TRENTON, N.J. (Aug 23, 2021) – Last Friday, New Jersey Gov. Phil Murphy signed a bill into law to prohibit state or local entities from detaining individuals for federal civil immigration violations.
A coalition of 13 Democrats introduced Assembly Bill 5207 (A5207) in January. The law prohibits future, renewed, or expanded ICE detention agreements in New Jersey. In practice, the law prohibits any state or local government agency from entering into, renewing, or extending a contract, agreement, intergovernmental service agreement, or memorandum of understanding that authorizes a state or local government agency, or a private correctional detention facility to house or detain individuals for federal civil immigration violations.
The Assembly passed A5207 by a 46-24 vote. The Senate approved the measure 23-15. With Gov. Murphy’s signature, it went into immediate effect on Aug. 20. New Jersey now joins California, Illinois, and Washington state in limiting or barring ICE detention agreements.
According to Insider NJ, ICE recently solicited interest from entities in New Jersey and New York to greatly expand detention capacity in the region.
”The legislature’s swift passage of the anti-detention bill this week demands urgency from the Governor’s office to sign it into law. This law would position New Jersey as a national leader, joining only three other states who have turned their back on ICE’s cruelty-for-profit agreements. The statewide ban would confirm the message that continues to be raised at the local level: profiting off of pain and family separation contradicts New Jersey values,” New Jersey Alliance for Immigrant Justice Executive Director Nancy Torres said.
While the proposed law would not directly interfere with federal immigration enforcement, it would make it difficult for ICE to detain people in New Jersey.
Based on James Madison’s advice for states and individuals in Federalist #46, a “refusal to cooperate with officers of the Union” represents an extremely effective method to bring down federal gun control measures because most enforcement actions rely on help, support and leadership from the states.
Fox News senior judicial analyst Judge Andrew Napolitano agreed. In a televised discussion on gun control, he noted that a single state taking this step would make federal gun laws “nearly impossible” to enforce.
With immigration, federal resources are even more stretched, as noted in a column published by The Hill.
As the U.S. Immigration and Customs Enforcement (ICE) Enforcement and Removal Operations (ERO) notes on its website, the first and foremost factor impacting its enforcement capability is “the level of cooperation from state and local law enforcement partners.”
With just over 5,700 agents nationwide, ERO reported removal of “240,255 aliens in FY 2016.” In spite of the supposedly high number of sanctuary cities nationwide, this number actually represented an uptick from 2015 due partly to what ERO called “increased state and local cooperation.”
At this rate, removing anywhere close to the at least 11 million unauthorized immigrants in the country right now seems impossible.
Simply put, partnerships don’t work too well when half the team quits.
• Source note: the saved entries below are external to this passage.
(* ===== verification/TimestampFilter.v ===== *)
(** * TimestampFilter: looking up a list of timestamps in a series

    Models [src/iterators/timestamp_filter_iterator.rs]: the iterator behind
    FILTER_BY_TS, which walks the chunks once in either direction and reads a
    compressed chunk forwards through its iterator and backwards through a
    buffer.  It yields exactly the visible samples whose timestamp is listed. *)

From S2P Require Import Prelude Float64 Types Slice Content ChunkOps Uncompressed Elf64 Log10Ref ChunkMethods TimeSeriesChunk ChunkSearch.
From S2P Require Import SeriesIterator Rounding TimeSeries SeriesLaws SeriesReads SeriesWrites.

Section Filter.

Context `{Log10}.

Record TimestampFilterIterator := mkTimestampFilterIterator {
  tf_chunks : list TimeSeriesChunk;    (* [series.chunks] *)
  tf_chunk : option TimeSeriesChunk;
  tf_sample_iter : list Sample;
  tf_timestamps : list Timestamp;
  tf_is_reverse : bool;
  tf_buffer : list Sample;
  tf_pos : nat;
  tf_chunk_idx : Z;
  tf_random_access : bool;
}.

Definition tf_new (t : TimeSeries) (timestamps : list Timestamp) (is_reverse : bool) : TimestampFilterIterator :=
  let timestamps := dedup (sort_by_key id timestamps) in
  let min_timestamp := get_min_timestamp t in
  let timestamps := List.filter (fun ts => min_timestamp <=? ts) timestamps in
  let chunk_idx := if series_is_empty t then -1
                   else if is_reverse then Z.of_nat (length (chunks t)) - 1 else 0 in
  let pos := if is_reverse then length timestamps else O in
  mkTimestampFilterIterator (chunks t) None [] timestamps is_reverse [] pos chunk_idx false.

Definition tf_with_pos (it : TimestampFilterIterator) (pos : nat) : TimestampFilterIterator :=
  mkTimestampFilterIterator (tf_chunks it) (tf_chunk it) (tf_sample_iter it) (tf_timestamps it) (tf_is_reverse it)
    (tf_buffer it) pos (tf_chunk_idx it) (tf_random_access it).

Definition tf_with_idx (it : TimestampFilterIterator) (idx : Z) : TimestampFilterIterator :=
  mkTimestampFilterIterator (tf_chunks it) (tf_chunk it) (tf_sample_iter it) (tf_timestamps it) (tf_is_reverse it)
    (tf_buffer it) (tf_pos it) idx (tf_random_access it).

Definition tf_with_chunk (it : TimestampFilterIterator) (c : option TimeSeriesChunk) : TimestampFilterIterator :=
  mkTimestampFilterIterator (tf_chunks it) c (tf_sample_iter it) (tf_timestamps it) (tf_is_reverse it)
    (tf_buffer it) (tf_pos it) (tf_chunk_idx it) (tf_random_access it).

(** The chunk and how it is read: [iter] in sequence or [buffer] by search. *)
Definition tf_reading (it : TimestampFilterIterator) (random_access : bool) (iter buffer : list Sample) : TimestampFilterIterator :=
  mkTimestampFilterIterator (tf_chunks it) (tf_chunk it) iter (tf_timestamps it) (tf_is_reverse it)
    buffer (tf_pos it) (tf_chunk_idx it) random_access.

Definition pop_timestamp (it : TimestampFilterIterator) : option (Timestamp * TimestampFilterIterator) :=
  if tf_is_reverse it then
    match tf_pos it with
    | O => None
    | S pos => match tf_timestamps it !! pos with
               | Some ts => Some (ts, tf_with_pos it pos)
               | None => None    (* the position is in bounds *)
               end
    end
  else
    match tf_timestamps it !! tf_pos it with
    | Some ts => Some (ts, tf_with_pos it (tf_pos it + 1))
    | None => None
    end.

(** The [loop]: the index moves one way until it leaves the chunks. *)
Fixpoint seek_loop (fuel : nat) (it : TimestampFilterIterator) (ts : Timestamp) : option TimeSeriesChunk * TimestampFilterIterator :=
  match fuel with
  | O => (None, it)
  | S fuel =>
      let idx := tf_chunk_idx it in
      if idx <? 0 then (None, it)
      else match tf_chunks it !! Z.to_nat idx with
           | None => (None, it)
           | Some chunk =>
               if ts <? first_timestamp chunk then
                 if tf_is_reverse it then seek_loop fuel (tf_with_idx it (idx - 1)) ts else (None, it)
               else if last_timestamp chunk <? ts then
                 if tf_is_reverse it then (None, it) else seek_loop fuel (tf_with_idx it (idx + 1)) ts
               else (Some chunk, it)
           end
  end.

Definition seek_chunk (it : TimestampFilterIterator) (ts : Timestamp) : option TimeSeriesChunk * TimestampFilterIterator :=
  seek_loop (length (tf_chunks it) + 2) it ts.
And in this case, when most of the team stops participating.
In the 1850s. Michigan included a similar provision in its “personal liberty law” to thwart fugitive slave rendition. It banned the use of state or local jail for holding accused runaway slaves.
Provisions withdrawing state and local resources rest on a well-established legal principle known as the anti-commandeering doctrine. Simply put, the federal government cannot force states to help implement or enforce any federal act or program.
The anti-commandeering doctrine is based primarily on four Supreme Court cases dating back to 1842. Printz v. US (1997) serves as the cornerstone. In it, Justice Scalia wrote for the majority:
“We held in New York that Congress cannot compel the States to enact or enforce a federal regulatory program. Today we hold that Congress cannot circumvent that prohibition by conscripting the States’ officers directly. The Federal Government may neither issue directives requiring the States to address particular problems, nor command the States’ officers, or those of their political subdivisions, to administer or enforce a federal regulatory program. It matters not whether policy making is involved, and no case by case weighing of the burdens or benefits is necessary; such commands are fundamentally incompatible with our constitutional system of dual sovereignty.”
Additionally, in the 1842 Prigg v. Pennsylvania case, the Court held that while the federal Fugitive Slave Act could not be physically impeded by states, they simply weren’t required to help the federal government capture runaway slaves and return them to bondage in the South.